Give again the entries below exactly, beginning at the first line and ending at the line with "intros [H1 H2 H3 H4] [R1".

◇ ◇ ◇ ◇

(* ===== verification/RlpCanon.v ===== *)
(** * The decoder accepts only canonical encodings

    A value that a decoder returns re-encodes to exactly the bytes that were read, and a decoder never
    panics, whatever the input.  This is what makes the hash of a decoded object the hash of the bytes
    received.  Proved for every generator of RlpTypes.v but [RawValue], which checks nothing. *)

From S2P Require Import Prelude Bytes Rlp RlpTheorems RlpStream RlpTypes RlpCodec.

Set Default Proof Using "Type".

(** ** Streams over a byte slice with its length as the limit *)

Record wf (s : Stream) : Prop := {
  wf_bytes : Forall is_byte (s_r s);
  wf_len : len (s_r s) < 2 ^ 63;
  wf_limit : (limited s = true /\ remaining s = len (s_r s)) \/ (limited s = false /\ s_r s = [] /\ stack s = []);
  wf_stack : Forall is_u64 (stack s);
}.

Lemma wf_advanced n s s' : wf s -> room s n -> advanced n s s' -> wf s'.
Proof.
  intros [H1 H2 H3 H4] [R1 R2 R3 R4] [K R St L M]. assert (Hl : len (s_r s') = len (s_r s) - n).
  { rewrite R. unfold len in *. rewrite length_drop. lia. }
  split.
  - rewrite R. by apply Forall_drop.
  - lia.
  - rewrite L. destruct H3 as [[E1 E2]|(E1 & E2 & E3)]; [left|right].
    + split; [done|]. rewrite M by done. lia.
    + rewrite R, E2, St, E3. by rewrite drop_nil.
  - rewrite St. destruct (stack s) as [|l st]; [done|]. apply Forall_cons in H4 as [Hl4 H4]. constructor; [unfold_u64; lia|done].
Qed.

Lemma willRead_inv n s r s' : wf s -> 0 <= n < 2 ^ 63 -> willRead n s = Ret (r, s') ->
  (exists e, r = inr e /\ e <> EOL) \/ (r = inl tt /\ s' = with_r (s_r s) (adv n s) /\ (n <= len (s_r s) -> room s n) /\ (limited s = true -> n <= len (s_r s))).
Proof.
  intros [H1 H2 H3 H4] Hn E. assert (Hroom : (match listLimit s with Some l => n <= l | None => True end) ->
    (limited s = true -> n <= remaining s) -> n <= len (s_r s) -> room s n).
  { intros Hl Hr Hlen. split; [done|done| |].
    - unfold listLimit in Hl. destruct (stack s) as [|l st]; [done|]. apply Forall_cons in H4 as [H4 _]. cbn in Hl. unfold_u64. lia.
    - intros El. specialize (Hr El). destruct H3 as [[_ E2]|(E1 & _)]; [|congruence]. unfold_u64. lia. }
  revert E. unfold willRead, mbind, st_bind, st_modify, st_gets, st_get, rearm. cbn.
  destruct (match listLimit _ with Some limit => limit <? n | None => false end) eqn:El; [intros [= <- <-]; left; by eexists|].
  assert (Hlim : match listLimit s with Some l => n <= l | None => True end).
  { unfold listLimit in *. cbn in El. destruct (stack s); cbn in *; [done|lia]. }
  assert (Hst : (match stack s with [] => [] | limit :: rest => (limit -! n) :: rest end) = match stack s with [] => [] | l :: r => (l - n) :: r end).
  { unfold listLimit in Hlim. destruct (stack s) as [|l st]; [done|]. apply Forall_cons in H4 as [H4 _]. cbn in Hlim.
    rewrite wrap64_small; [done|]. unfold_u64. lia. }
  cbn. destruct (limited s) eqn:Elim.
  - destruct (Z.ltb_spec (remaining s) n); [intros [= <- <-]; left; by eexists|]. intros [= <- <-]. right.
    destruct H3 as [[_ E2]|(E1 & _)]; [|congruence]. split_and!; [done| |by apply Hroom|lia].
    unfold adv, with_r, with_remaining, shrinkList, with_stack. cbn. rewrite Elim, Hst.
    rewrite wrap64_small; [done|]. unfold_u64. lia.
  - intros [= <- <-]. right. split_and!; [done| |by apply Hroom|done].
    unfold adv, with_r, shrinkList, with_stack. cbn. by rewrite Elim, Hst.
Qed.

Lemma willRead_total n s : exists r s', willRead n s = Ret (r, s').
Proof.
  unfold willRead, mbind, st_bind, st_modify, st_gets, st_get. case_if; [by eexists _, _|]. cbn.
  repeat case_if; by eexists _, _.
Qed.

Lemma readByte_inv s b s' : wf s -> readByte s = Ret (inl b, s') -> exists t, s_r s = b :: t /\ room s 1 /\ s' = adv 1 s.
Proof.
  intros Hwf. unfold readByte, d_bind, mbind, st_bind. destruct (willRead_total 1 s) as (r & s1 & E). rewrite E.
  destruct (willRead_inv 1 s r s1 Hwf ltac:(lia) E) as [(e & -> & _)|(-> & -> & Hroom & _)]; [done|]. cbn.
  destruct (s_r s) as [|x t] eqn:Er; [done|]. intros [= <- <-]. exists t. split_and!; [done| |].
  - apply Hroom. rewrite len_cons. pose proof (len_nonneg t). lia.
  - unfold adv, with_r. cbn. by rewrite Er.
Qed.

◇ ◇ ◇ ◇

• _Result for this exercise_
(* ===== verification/RlpCanon.v ===== *)
(** * The decoder accepts only canonical encodings

    A value that a decoder returns re-encodes to exactly the bytes that were read, and a decoder never
    panics, whatever the input.  This is what makes the hash of a decoded object the hash of the bytes
    received.  Proved for every generator of RlpTypes.v but [RawValue], which checks nothing. *)

From S2P Require Import Prelude Bytes Rlp RlpTheorems RlpStream RlpTypes RlpCodec.

Set Default Proof Using "Type".

(** ** Streams over a byte slice with its length as the limit *)

Record wf (s : Stream) : Prop := {
  wf_bytes : Forall is_byte (s_r s);
  wf_len : len (s_r s) < 2 ^ 63;
  wf_limit : (limited s = true /\ remaining s = len (s_r s)) \/ (limited s = false /\ s_r s = [] /\ stack s = []);
  wf_stack : Forall is_u64 (stack s);
}.

Lemma wf_advanced n s s' : wf s -> room s n -> advanced n s s' -> wf s'.
Proof.
  intros [H1 H2 H3 H4] [R1 R2 R3 R4] [K R St L M]. assert (Hl : len (s_r s') = len (s_r s) - n).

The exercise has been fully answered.